The women had campaigned for 20 years for a national inquiry. Some had kept their loss secret, even from their families. “I lived with the pain of losing my first-born child, and I never spoke about it,” said Ms Cole. Some of those making submissions to the committee told their stories in public for the first time.

As well as an apology, the committee recommended that the government fund family tracing services and peer support groups for victims. It also said that adoptees should be given new birth certificates, showing their real parents’ names, and should be compensated.

Ms Arthur has tried to sue the Queensland state government. It took seven years for her case to get to court, where it was dismissed on the grounds that the events were too far in the past.

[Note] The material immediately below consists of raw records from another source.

(** * web-goo: the mesh physics library (src/mesh.js)

    A shallow embedding of the classes [Node], [Link], [AngleConstraint] and
    [Mesh], followed by the properties of the mesh that the specification
    states.

    Modelling conventions.
    - A JavaScript number is a real number: arithmetic is exact.  The one
      operation that leaves the finite numbers is a division whose divisor is
      zero (the quotient is NaN or an infinity in JavaScript); [JS.div]
      reports it as [None], and every function that divides lives in the
      option monad.  Rounding and overflow of binary64 are not part of this
      model; the module [B64] further down reads the arithmetic of the code
      on binary64 numbers, and gives the inputs at which the two part ways.
    - A node is a mutable object that links and constraints share by
      reference: a reference is a [Ref], the objects live in a [Heap], and
      [===] on nodes is equality of references.
    - The arrays [nodes], [links] and [angleConstraints] are lists. *)

From Stdlib Require Import Reals Lra Lia List Bool Arith ZArith.
From Stdlib Require Import Permutation Sorted.
From Stdlib Require Floats.
Import ListNotations.

(** ** JavaScript numbers and built-ins *)

Module JS.

Open Scope R_scope.

Definition ltb (a b : R) : bool := if Rlt_dec a b then true else false.
Definition leb (a b : R) : bool := if Rle_dec a b then true else false.
Definition gtb (a b : R) : bool := ltb b a.
Definition geb (a b : R) : bool := leb b a.

(** [a / b]; [None] when the quotient is not a finite number. *)
Definition div (a b : R) : option R :=
  if Req_dec_T b 0 then None else Some (a / b).

(** [a || b] on numbers: [0] is the falsy number. *)
Definition or (a b : R) : R := if Req_dec_T a 0 then b else a.

(** [Math.hypot(a, b)]. *)
Definition hypot (a b : R) : R := sqrt (a * a + b * b).

(** [Math.min] of four arguments. *)
Definition min4 (a b c d : R) : R := Rmin (Rmin (Rmin a b) c) d.

(** [1e-6] and [1e-10]. *)
Definition eps6 : R := / 1000000.
Definition eps10 : R := / 10000000000.

(** [opt || dflt] where [opt] is a possibly missing numeric option. *)
Definition or_default (opt : option R) (dflt : R) : R :=
  match opt with
  | Some v => or v dflt
  | None => dflt
  end.

(** [Array.prototype.sort(comparefn)]: the sort of the language is stable;
    it is modelled by insertion from the right, which places an element
    before the first one that does not compare smaller. *)
Fixpoint insert {A} (comparefn : A -> A -> R) (v : A) (l : list A) : list A :=
  match l with
  | [] => [v]
  | w :: l' => if leb (comparefn v w) 0 then v :: w :: l' else w :: insert comparefn v l'
  end.

Fixpoint sort {A} (comparefn : A -> A -> R) (l : list A) : list A :=
  match l with
  | [] => []
  | v :: l' => insert comparefn v (sort comparefn l')
  end.

(** [Array.prototype.slice(0, end)] for an integer [end]: a negative [end]
    counts from the end of the array. *)
Definition slice0 {A} (end_ : Z) (l : list A) : list A :=
  let len := Z.of_nat (length l) in
  let final := if Z.ltb end_ 0 then Z.max (len + end_) 0 else Z.min end_ len in
  firstn (Z.to_nat final) l.

End JS.

Notation "x <- e ;; k" :=
  (match e with Some x => k | None => None end)
  (at level 61, e at next level, right associativity, only parsing).

(** A reference to a node object. *)
Definition Ref := nat.

(** ** class Node *)

Module Node.

Open Scope R_scope.

Record t := mk {
  x : R; y : R;
  px : R; py : R;
  ax : R; ay : R;
  r : R; mass : R;
  pinned : bool
}.

Definition set_x (n : t) (v : R) : t :=
  mk v (y n) (px n) (py n) (ax n) (ay n) (r n) (mass n) (pinned n).
Definition set_y (n : t) (v : R) : t :=
  mk (x n) v (px n) (py n) (ax n) (ay n) (r n) (mass n) (pinned n).
Definition set_px (n : t) (v : R) : t :=
  mk (x n) (y n) v (py n) (ax n) (ay n) (r n) (mass n) (pinned n).
Definition set_py (n : t) (v : R) : t :=
  mk (x n) (y n) (px n) v (ax n) (ay n) (r n) (mass n) (pinned n).
Definition set_ax (n : t) (v : R) : t :=
  mk (x n) (y n) (px n) (py n) v (ay n) (r n) (mass n) (pinned n).
Definition set_ay (n : t) (v : R) : t :=
  mk (x n) (y n) (px n) (py n) (ax n) v (r n) (mass n) (pinned n).

(** [constructor(x, y, r, mass, pinned)] *)
Definition new (x0 y0 r0 mass0 : R) (pinned0 : bool) : t :=
  mk x0 y0 x0 y0 0 0 r0 mass0 pinned0.

(** [applyForce(fx, fy)]; on binary64 numbers: [B64.Node.applyForce]. *)
Definition applyForce (fx fy : R) (n : t) : option t :=
  qx <- JS.div fx (mass n) ;;
  let n := set_ax n (ax n + qx) in
  qy <- JS.div fy (mass n) ;;
  Some (set_ay n (ay n + qy)).

(** [integrate(dt, damping)] *)
Definition integrate (dt damping : R) (n : t) : t :=
  if pinned n then
    let n := set_px n (x n) in
    let n := set_py n (y n) in
    let n := set_ay n 0 in
    set_ax n 0
  else
    let vx := (x n - px n) * damping in
    let vy := (y n - py n) * damping in
    let newX := x n + vx + ax n * dt * dt in
    let newY := y n + vy + ay n * dt * dt in
    let n := set_px n (x n) in
    let n := set_py n (y n) in
    let n := set_x n newX in
    let n := set_y n newY in
    let n := set_ax n 0 in
    set_ay n 0.

End Node.

(** ** The heap of node objects *)

Module Heap.

Record t := mk {
  cell : Ref -> Node.t;
  next : Ref          (* the next reference [new Node] hands out *)
}.

Definition get (h : t) (i : Ref) : Node.t := cell h i.

Definition set (h : t) (i : Ref) (n : Node.t) : t :=
  mk (fun j => if Nat.eqb j i then n else cell h j) (next h).

(** Apply a method that mutates the object behind [i]. *)
Definition update (h : t) (i : Ref) (f : Node.t -> Node.t) : t :=
  set h i (f (get h i)).

(** The heap before any node is created. *)
Definition empty : t := mk (fun _ => Node.new 0 0 0 0 false) O.

Definition alloc (h : t) (n : Node.t) : Ref * t :=
  (next h, mk (fun j => if Nat.eqb j (next h) then n else cell h j) (S (next h))).

(** [for (const v of l) body(v)] over the heap. *)
Fixpoint forEach {A} (body : A -> t -> option t) (l : list A) (h : t) : option t :=
  match l with
  | [] => Some h
  | v :: l => h <- body v h ;; forEach body l h
  end.

(** [for (let i = 0; i < n; i++) body()] over the heap. *)
Fixpoint times (n : nat) (body : t -> option t) (h : t) : option t :=
  match n with
  | O => Some h
  | S n => h <- body h ;; times n body h
  end.

End Heap.

(** ** class Link *)

Module Link.

Open Scope R_scope.

Record t := mk {
  a : Ref;
  b : Ref;
  rest : R;
  stiffness : R
}.

(** [constructor(a, b, stiffness, restMultiplier)]; on binary64 numbers:
    [B64.Link.new]. *)
Definition new (h : Heap.t) (a0 b0 : Ref) (stiffness0 restMultiplier : R) : t :=
  let dx := Node.x (Heap.get h b0) - Node.x (Heap.get h a0) in
  let dy := Node.y (Heap.get h b0) - Node.y (Heap.get h a0) in
  mk a0 b0 (JS.hypot dx dy * restMultiplier) stiffness0.

(** [satisfy()]; on binary64 numbers: [B64.Link.satisfy]. *)
Definition satisfy (l : t) (h : Heap.t) : option Heap.t :=
  let ax := Node.x (Heap.get h (a l)) in
  let ay := Node.y (Heap.get h (a l)) in
  let bx := Node.x (Heap.get h (b l)) in
  let by_ := Node.y (Heap.get h (b l)) in
  let dx := bx - ax in
  let dy := by_ - ay in
  let d := JS.or (JS.hypot dx dy) JS.eps6 in
  diff <- JS.div (d - rest l) d ;;
  let factor := 0.5 * stiffness l in
  let ox := dx * diff * factor in
  let oy := dy * diff * factor in
  let h :=
    if negb (Node.pinned (Heap.get h (a l))) then
      let h := Heap.update h (a l) (fun n => Node.set_x n (Node.x n + ox)) in
      Heap.update h (a l) (fun n => Node.set_y n (Node.y n + oy))
    else h in
  let h :=
    if negb (Node.pinned (Heap.get h (b l))) then
      let h := Heap.update h (b l) (fun n => Node.set_x n (Node.x n - ox)) in
      Heap.update h (b l) (fun n => Node.set_y n (Node.y n - oy))
    else h in
  Some h.

End Link.

(** ** class AngleConstraint *)

Module AngleConstraint.

Open Scope R_scope.

Record t := mk {
  a : Ref;
  b : Ref;            (* the center node *)
  c : Ref;
  stiffness : R;
  restDistance : R
}.

(** [constructor(a, b, c, stiffness)] *)
Definition new (h : Heap.t) (a0 b0 c0 : Ref) (stiffness0 : R) : t :=
  let dx := Node.x (Heap.get h c0) - Node.x (Heap.get h a0) in
  let dy := Node.y (Heap.get h c0) - Node.y (Heap.get h a0) in
  mk a0 b0 c0 stiffness0 (JS.hypot dx dy).

(** [satisfy()] *)
Definition satisfy (k : t) (h : Heap.t) : option Heap.t :=
  let dx := Node.x (Heap.get h (c k)) - Node.x (Heap.get h (a k)) in
  let dy := Node.y (Heap.get h (c k)) - Node.y (Heap.get h (a k)) in
  let currentDist := JS.or (JS.hypot dx dy) JS.eps6 in
  diff <- JS.div (currentDist - restDistance k) currentDist ;;
  let correction := diff * stiffness k * 0.25 in
  let correctionX := dx * correction in
  let correctionY := dy * correction in
  if negb (Node.pinned (Heap.get h (a k))) && negb (Node.pinned (Heap.get h (c k))) then
    let h := Heap.update h (a k) (fun n => Node.set_x n (Node.x n + correctionX * 0.5)) in
    let h := Heap.update h (a k) (fun n => Node.set_y n (Node.y n + correctionY * 0.5)) in
    let h := Heap.update h (c k) (fun n => Node.set_x n (Node.x n - correctionX * 0.5)) in
    let h := Heap.update h (c k) (fun n => Node.set_y n (Node.y n - correctionY * 0.5)) in
    Some h
  else Some h.

End AngleConstraint.

(** ** class Mesh *)

Module Mesh.

Open Scope R_scope.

She spent years trying to track down her son, armed only with his first name. About 15 years ago, she found him. Ms Cole, too, managed to trace her daughter. But their reunion was “the start of another rocky road,” she said. “She had grown up believing that her mother didn’t want her, so she was angry about being abandoned. We've tried to build a relationship as best we can, but it hasn't been easy.”

Like many of the women, she suffers from post-traumatic stress disorder. “We didn't know where our children were, whether they were dead or alive, whether they were suffering. When I had my two sons [later], I had a terrible fear that they would be taken away too. We find Mothers’ Day very difficult, we find Christmas very difficult, because we always think about our missing children.”